Rifugio degli Angeli, sono in corso gli interventi di ampliamento
A 2.916 metri di quota, in Valgrisenche, sull’itinerario che conduce al ghiacciaio Rutor, il Rifugio degli Angeli ha una storia travagliata e particolare. Nasce infatti per una causa benefica dalle ceneri di un altro rifugio, andato in fiamme nel 1990. In seguito all’incendio, alcuni giovani collegati a Operazione Mato Grosso nel 2003 hanno deciso di ricostruire pietra su pietra e riaprire il rifugio nel 2005, portando i carichi di materiale per la quasi totalità a spalla, con il solo aiuto dei muli, da 2.200 a 2.900 metri di quota. I volontari hanno lavorato gratuitamente per edificare l’opera e i proventi dell’attività commerciale qui svolta sono inviati nelle missioni in Perù, Ecuador, Brasile e Bolivia.

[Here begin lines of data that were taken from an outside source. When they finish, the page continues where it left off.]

Lemma trimmed_app a b :
  match a with c :: _ => is_space c = false | [] => False end -> b <> [] -> trimmed b -> trimmed (a ++ b).
Proof.
  intros Ha Hb [_ Hl]. split; [by destruct a|]. rewrite last_app. destruct (last b) eqn:E; [done|].
  by apply last_None in E.
Qed.
Lemma trimmed_closed c s d : is_space c = false -> is_space d = false -> trimmed (c :: s ++ [d]).
Proof. intros Hc Hd. split; [done|]. by rewrite app_comm_cons, last_snoc. Qed.

(** What the parser and the splitter need of the text of a condition. *)
Record readable (e : jsstr) (c : RequestCondition) : Prop := {
  r_nonempty : e <> [];
  r_trimmed : trimmed e;
  r_bal : bal e;
  r_solid : solid and_sep e;
  r_parse : tryParseRequestCondition e = Returns (Some c);
  r_wrapped : includes " || " e = true -> tryParseRequestCondition ("(" ++ e ++ ")") = Returns (Some c) }.

(** Names of the syntax. *)
Lemma source_word s : Forall (fun c => paren c = false /\ c <> 32%N) (source_str s).
Proof. destruct s; repeat constructor; done. Qed.
Lemma time_word f : f ∈ TIME_FUNCS -> Forall (fun c => paren c = false /\ c <> 32%N) f /\ (124%N ∉ f) /\
  match f with c :: _ => is_space c = false | [] => False end.
Proof.
  unfold TIME_FUNCS. rewrite !elem_of_cons, elem_of_nil. intros Hf.
  repeat (destruct Hf as [->|Hf]; [split_and!; [repeat constructor; done| |done];
    apply (proj1 (bool_decide_eq_true (_ ∉ _))); by vm_compute|]). done.
Qed.
Lemma word_no_parens w : Forall (fun c => paren c = false /\ c <> 32%N) w -> no_parens w.
Proof. intros H. eapply Forall_impl; [exact H|]. naive_solver. Qed.

Lemma path_includes p : includes " || " p = false -> forall a b,
  includes " || " (a ++ "`" ++ p ++ "`" ++ b) = includes " || " a || includes " || " b.
Proof.
  intros Hp a b. simpl app. rewrite (includes_cut " || " a 34) by (done || set_solver).
  rewrite (includes_cut " || " p 34) by (done || set_solver). by rewrite Hp.
Qed.

Lemma readable_exists s p : clean p -> p <> [] ->
  readable (source_str s ++ "(`" ++ p ++ "`)" ++ match s with header => " != ``" | param => " != nil" end)
    (ParamHeaderCondition s p MATCH_EXISTS []).
Proof.
  intros (Hp & Ht & Hi) Hne. split.
  - by destruct s.
  - destruct s; (apply trimmed_app; [done|done|]); (apply (trimmed_app "(`"); [done|by destruct p|]).
    1,2: rewrite (app_assoc p); split; [by destruct p; [|destruct Ht]|]; by rewrite !last_app.
  - apply bal_call; [apply word_no_parens, source_word|done|]. destruct s; repeat constructor.
  - apply solid_call; [apply source_word|done|].
    destruct s; repeat (apply solid_unit; [done|intros; reflexivity|]); constructor.
  - destruct s; [apply parse_param_exists|apply parse_header_exists]; done.
  - assert (E : includes " || " (source_str s ++ "(`" ++ p ++ "`)" ++
        match s with header => " != ``" | param => " != nil" end) = false).
    { etransitivity; [|destruct s; reflexivity].
      pose proof (path_includes p Hi (source_str s ++ "(") (")" ++ match s with header => " != ``" | param => " != nil" end)) as H.
      rewrite <-(assoc_L (++)) in H. etransitivity; [exact H|]. by destruct s. }
    congruence.
Qed.

(** The literal of an equality: no ampersand, or a quoted string. *)
Lemma literal_shape v : plain v -> trimmed v -> includes " && " v = false -> includes " || " v = false ->
  let lit := buildExprLiteral MATCH_EQ v in
  trimmed lit /\ bal lit /\ solid and_sep (" == " ++ lit) /\ includes " || " (") == " ++ lit) = false.
Proof.
  intros Hv Ht Ha Ho lit.
  assert (Hcase : (lit = v /\ (numeric v \/ v = "true" \/ v = "false")) \/ lit = 34%N :: v ++ [34%N]).
  { unfold lit, buildExprLiteral. rewrite trim_trimmed by done.
    replace (str_eqb MATCH_EQ MATCH_CONTAINS) with false by done.
    destruct (str_eqb v "true" || str_eqb v "false") eqn:Eb; [left; split; [done|]; apply orb_true_iff in Eb as [Eb|Eb]; apply str_eqb_true in Eb; auto|].
    destruct (test NUMERIC_LITERAL_REGEX v) eqn:En; [left; auto|]. right. by apply quote_plain. }
  destruct Hcase as [[-> Hn]| ->].
  - split; [done|]. split; [by apply bal_plain, plain_no_parens|].
    destruct Hn as [Hn|[-> | ->]]; (split; [|try done]).
    2:{ apply (includes_unit 124%N); [set_solver|]. pose proof (numeric_units v Hn) as Hu.
        rewrite elem_of_app. intros [H|H]; [set_solver|]. rewrite Forall_forall in Hu. by apply Hu in H as (_&_&_&?). }
    + apply solid_before_numeric; [repeat constructor|set_solver|done].
    + repeat (apply solid_unit; [done|intros; reflexivity|]); constructor.
    + repeat (apply solid_unit; [done|intros; reflexivity|]); constructor.
  - split_and!.
    + by apply trimmed_closed.
    + by apply bal_quoted.
    + repeat (apply solid_unit; [done|intros; reflexivity|]).
      apply solid_text; [apply and_separator|by apply plain_no_parens|set_solver|done|].
      apply solid_nonspace; [apply and_separator|done|done|constructor].
    + pose proof (path_includes v Ho ") == " []) as H. by simpl app in *.
Qed.

Lemma readable_equals s p v : clean p -> p <> [] -> clean v -> includes " && " v = false ->
  readable (source_str s ++ "(`" ++ p ++ "`) == " ++ buildExprLiteral MATCH_EQ v)
    (ParamHeaderCondition s p MATCH_EQ v).
Proof.
  intros (Hp & Htp & Hip) Hne (Hv & Htv & Hiv) Ha.
  destruct (literal_shape v Hv Htv Ha Hiv) as (Ht & Hb & Hs & Hi).
  destruct (literal_back v Hv Htv) as (_ & Hln & _). split.
  - by destruct s.
  - apply trimmed_app; [by destruct s|done|]. apply (trimmed_app "(`"); [done|by destruct p|].
    rewrite app_assoc. split; [destruct Htp as [Htp _]; by destruct p|].
    rewrite last_app. destruct Ht as [_ Ht]. destruct (last _) eqn:E; [done|]. by apply last_None in E.
  - apply (bal_call (source_str s) p (" == " ++ _)); [apply word_no_parens, source_word|done|].
    apply bal_app; [repeat constructor|done].
  - apply (solid_call (source_str s) p (" == " ++ _)); [apply source_word|done|done].
  - by apply parse_equals.
  - intros E. exfalso. revert E. apply not_true_iff_false.
    pose proof (path_includes p Hip (source_str s ++ "(") (") == " ++ buildExprLiteral MATCH_EQ v)) as H.
    rewrite <-(assoc_L (++)) in H. etransitivity; [exact H|]. rewrite Hi. by destruct s.
Qed.

Lemma readable_contains p v : clean p -> p <> [] -> clean v ->
  readable ("has(header(`" ++ p ++ "`), " ++ quote v ++ ")") (ParamHeaderCondition header p MATCH_CONTAINS v).
Proof.
  intros (Hp & Htp & Hip) Hne (Hv & Htv & Hiv).
  assert (Hb : bal ("header(`" ++ p ++ "`), " ++ quote v)).
  { apply (bal_call "header" p (", " ++ quote v)); [repeat constructor|done|].
    apply bal_app; [repeat constructor|]. rewrite quote_plain by done. by apply bal_quoted. }
  assert (E : "has(header(`" ++ p ++ "`), " ++ quote v ++ ")" = "has" ++ "(" ++ ("header(`" ++ p ++ "`), " ++ quote v) ++ ")" ++ []).
  { rewrite app_nil_r, <-!app_assoc. done. }
  split.
  - done.
  - rewrite (app_assoc "has(header(`"), (app_assoc (_ ++ p)), app_assoc. by apply (trimmed_closed 104%N).
  - rewrite E. apply bal_app; [repeat constructor|]. rewrite app_nil_r. by apply bal_paren.
  - rewrite E. apply solid_word; [repeat constructor; done|]. apply solid_paren; [done|constructor].
  - by apply parse_header_contains.
  - intros H. exfalso. revert H. apply not_true_iff_false. rewrite quote_plain by done.
    etransitivity; [exact (path_includes p Hip "has(header(" ("), " ++ (34%N :: v ++ [34%N]) ++ ")"))|].
    pose proof (path_includes v Hiv "), " ")") as H. cbn [app] in *. rewrite <-app_assoc. cbn [app]. by rewrite H.
Qed.

Lemma readable_time f tz m v : f ∈ TIME_FUNCS -> clean tz -> tz <> [] -> m ∈ time_modes -> numeric v ->
  readable (f ++ "(`" ++ tz ++ "`) " ++ time_op m ++ " " ++ v) (TimeCondition f tz m v [] []).
Proof.
  intros Hf (Hp & Htp & Hip) Hne Hm Hv. destruct (time_word f Hf) as (Hw & Hbar & Hh).
  assert (Hop : no_parens (time_op m ++ " ") /\ (38%N ∉ time_op m ++ " ") /\ (124%N ∉ time_op m ++ " ")).
  { unfold time_modes in Hm. rewrite !elem_of_cons, elem_of_nil in Hm.
    destruct Hm as [-> | [-> | [-> | []]]]; (split; [repeat constructor|]); split;
      apply (proj1 (bool_decide_eq_true (_ ∉ _))); by vm_compute. }
  destruct Hop as (Hop1 & Hop2 & Hop3). split.
  - by destruct f.
  - apply trimmed_app; [done|done|]. rewrite !(app_assoc _ _ v), !app_assoc.
    apply trimmed_app; [done| |by apply numeric_trimmed]. by apply numeric_nonempty.
  - apply (bal_call f tz (" " ++ _)); [by apply word_no_parens|done|].
    apply bal_app; [repeat constructor|]. rewrite app_assoc. apply bal_app; [by apply bal_plain|by apply bal_numeric].
  - apply (solid_call f tz (" " ++ _)); [done..|]. rewrite !app_assoc.
    apply solid_before_numeric; [by constructor| |done].
    rewrite <-app_assoc, elem_of_app. intros [H|H]; [set_solver|done].
  - unfold tryParseRequestCondition. by rewrite parse_time.
  - intros E. exfalso. revert E. apply not_true_iff_false.
    pose proof (path_includes tz Hip (f ++ "(") (") " ++ time_op m ++ " " ++ v)) as H.
    rewrite <-(assoc_L (++)) in H. etransitivity; [exact H|]. apply orb_false_iff. split.
    + apply (includes_unit 124%N); [set_solver|]. rewrite elem_of_app. intros [?|?]; [done|set_solver].
    + apply (includes_unit 124%N); [set_solver|]. rewrite !app_assoc, elem_of_app. intros [H'|H'].
      * rewrite <-app_assoc, elem_of_app in H'. destruct H'; [set_solver|done].
      * pose proof (numeric_units v Hv) as Hu. rewrite Forall_forall in Hu. by apply Hu in H' as (_&_&_&?).
Qed.

Lemma readable_range f tz a b : f ∈ TIME_FUNCS -> clean tz -> tz <> [] -> numeric a -> numeric b ->
  readable (f ++ "(`" ++ tz ++ "`) >= " ++ a ++ " || " ++ f ++ "(`" ++ tz ++ "`) < " ++ b)
    (TimeCondition f tz MATCH_RANGE [] a b).
Proof.
  intros Hf (Hp & Htp & Hip) Hne Ha Hb. destruct (time_word f Hf) as (Hw & Hbar & Hh). split.
  - by destruct f.
  - apply trimmed_app; [done|done|]. rewrite !app_assoc.
    apply trimmed_app; [done|by apply numeric_nonempty|by apply numeric_trimmed].
  - apply (bal_call f tz (" >= " ++ _)); [by apply word_no_parens|done|].
    apply bal_app; [repeat constructor|]. apply bal_app; [by apply bal_numeric|].
    apply bal_app; [repeat constructor|]. apply (bal_call f tz (" < " ++ b)); [by apply word_no_parens|done|].
    apply bal_app; [repeat constructor|by apply bal_numeric].
  - apply (solid_call f tz (" >= " ++ _)); [done..|].
    destruct (time_func_head f Hf) as (c & t & -> & Hc).
    assert (Hrest : solid and_sep ((c :: t) ++ "(`" ++ tz ++ "`)" ++ " < " ++ b)).
    { apply solid_call; [done..|]. apply solid_before_numeric; [repeat constructor|set_solver|done]. }
    rewrite !(app_assoc _ a). rewrite (app_assoc _ " || "). apply solid_free; [| | |done].
    + apply Forall_app; split; [|repeat constructor]. apply Forall_app; split; [repeat constructor|].
      by apply plain_no_parens, numeric_plain.
    + pose proof (numeric_units a Ha) as Hu. rewrite Forall_forall in Hu.
      rewrite !elem_of_app. intros [[H|H]|H]; [set_solver| |set_solver]. by apply Hu in H as (_&_&?&_).
    + unfold TIME_FUNCS in Hf. rewrite !elem_of_cons, elem_of_nil in Hf. intros ->.
      repeat (destruct Hf as [Hf|Hf]; [done|]). done.
  - unfold tryParseRequestCondition. by rewrite parse_range.
  - intros _. unfold tryParseRequestCondition. rewrite <-!app_assoc. by rewrite parse_range_paren.
Qed.

(** * Conditions and groups of the editor *)

(** A condition that the printed syntax can carry. *)
Definition cond_ok (c : RequestCondition) : Prop :=
  match c with
  | ParamHeaderCondition s p m v =>
      p <> [] /\ clean p /\
      ((m = MATCH_EXISTS /\ v = []) \/
       (m = MATCH_EQ /\ clean v /\ includes " && " v = false) \/
       (m = MATCH_CONTAINS /\ s = header /\ clean v))
  | TimeCondition f tz m v a b =>
      f ∈ TIME_FUNCS /\ tz <> [] /\ clean tz /\
      ((m = MATCH_RANGE /\ v = [] /\ numeric a /\ numeric b) \/
       (m ∈ time_modes /\ numeric v /\ a = [] /\ b = []))
  end.
Definition group_ok (g : RequestRuleGroup) : Prop :=
  rule_conditions g <> [] /\ Forall cond_ok (rule_conditions g) /\ numeric (multiplier g) /\
  conditionText g = None /\ matched g = None.

Lemma normalize_param_header s p m v :
  m ∈ [MATCH_EXISTS; MATCH_EQ; MATCH_CONTAINS] ->
  normalizeCondition (partial (ParamHeaderCondition s p m v)) = ParamHeaderCondition s p m v.
Proof.
  rewrite !elem_of_cons, elem_of_nil.
  intros [-> | [-> | [-> | []]]]; by destruct s.
Qed.
Lemma normalize_time f tz m v a b :
  f ∈ TIME_FUNCS -> tz <> [] -> m ∈ MATCH_RANGE :: time_modes ->
  normalizeCondition (partial (TimeCondition f tz m v a b)) = TimeCondition f tz m v a b.
Proof.
  intros Hf Htz Hm.
  change (normalizeCondition (partial (TimeCondition f tz m v a b))) with
    (TimeCondition (if has f TIME_FUNCS then f else "hour") (str_or tz "Asia/Shanghai")
       (mode_or "time" (Some m) MATCH_GTE) v a b).
  rewrite (proj2 (has_spec f TIME_FUNCS) Hf). unfold str_or. rewrite (proj2 (truthy_true tz) Htz).
  unfold time_modes in Hm. rewrite !elem_of_cons, elem_of_nil in Hm.
  by destruct Hm as [-> | [-> | [-> | [-> | []]]]].
Qed.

L’elicottero può arrivare, pur non avendo un punto di atterraggio, però si fa intervenire solo in caso di estrema necessità, per risparmiare soldi, che si possono invece inviare alle missioni. Non esistono né rapporto di lavoro nè gerarchie. Dietro alla gestione, che coinvolge una decina di persone alla settimana per 12 settimane (dalla seconda settimana di giugno fino a metà settembre), vi è l’associazione Rifugio degli Angeli, di cui è presidente don Marco Calvo di Casale Monferrato, onlus che gestisce anche il Rifugio Frassati sopra Saint-Rhémy-en-Bosses e il Rifugio delle Marmotte sopra Rhêmes-Notre-Dame.
«Il Rifugio è gestito da volontari, ragazzi lombardi, piemontesi, liguri, veneti, giovani di età compresa tra i 20 e i 25 anni, che turnano di settimana in settimana, lavorando senza compensi né rimborsi spese» spiega Marco Bergagnini, uno dei responsabili dei volontari, insieme a Manuel Manca (appena partito per la Missione in Perù, dove resterà 2 anni), Liliana Tagliabue, Alex Rusconi, Andrea Borgnolo, Matteo Pozzoni, Stefano Cestino, Eleonora Ghirimoldi e Anna Loforese. «Al rifugio vi sono una cassetta per le offerte libere dei clienti e una per quelle dei gestori, che vivendo su consumano e per questo contribuiscono. Lo scopo è unicamente raccogliere fondi da devolvere all’Operazione Mato Grosso, oltre a stare insieme e condividere un’esperienza di volontariato e di lavoro comunitario. Talvolta ospitiamo anche degli oratori, che a loro volta vivono una settimana di volontariato. Mato Grosso tuttavia si rivolge a tutti i ragazzi».
Ora sono in corso interventi di ampliamento della cucina, che termineranno tra un paio d’anni, con la stessa logica del volontariato da parte di ragazzi di età compresa tra i 16 e i 25 anni, che si autotassano per partecipare al campo di lavoro.
La capienza massima in epoca Covid è di 25 posti letto, in tempi normali è di 78. Ci si può arrivare anche d’inverno, trovando una stanza per il pernottamento, essendo disponibili una quindicina di posti letto.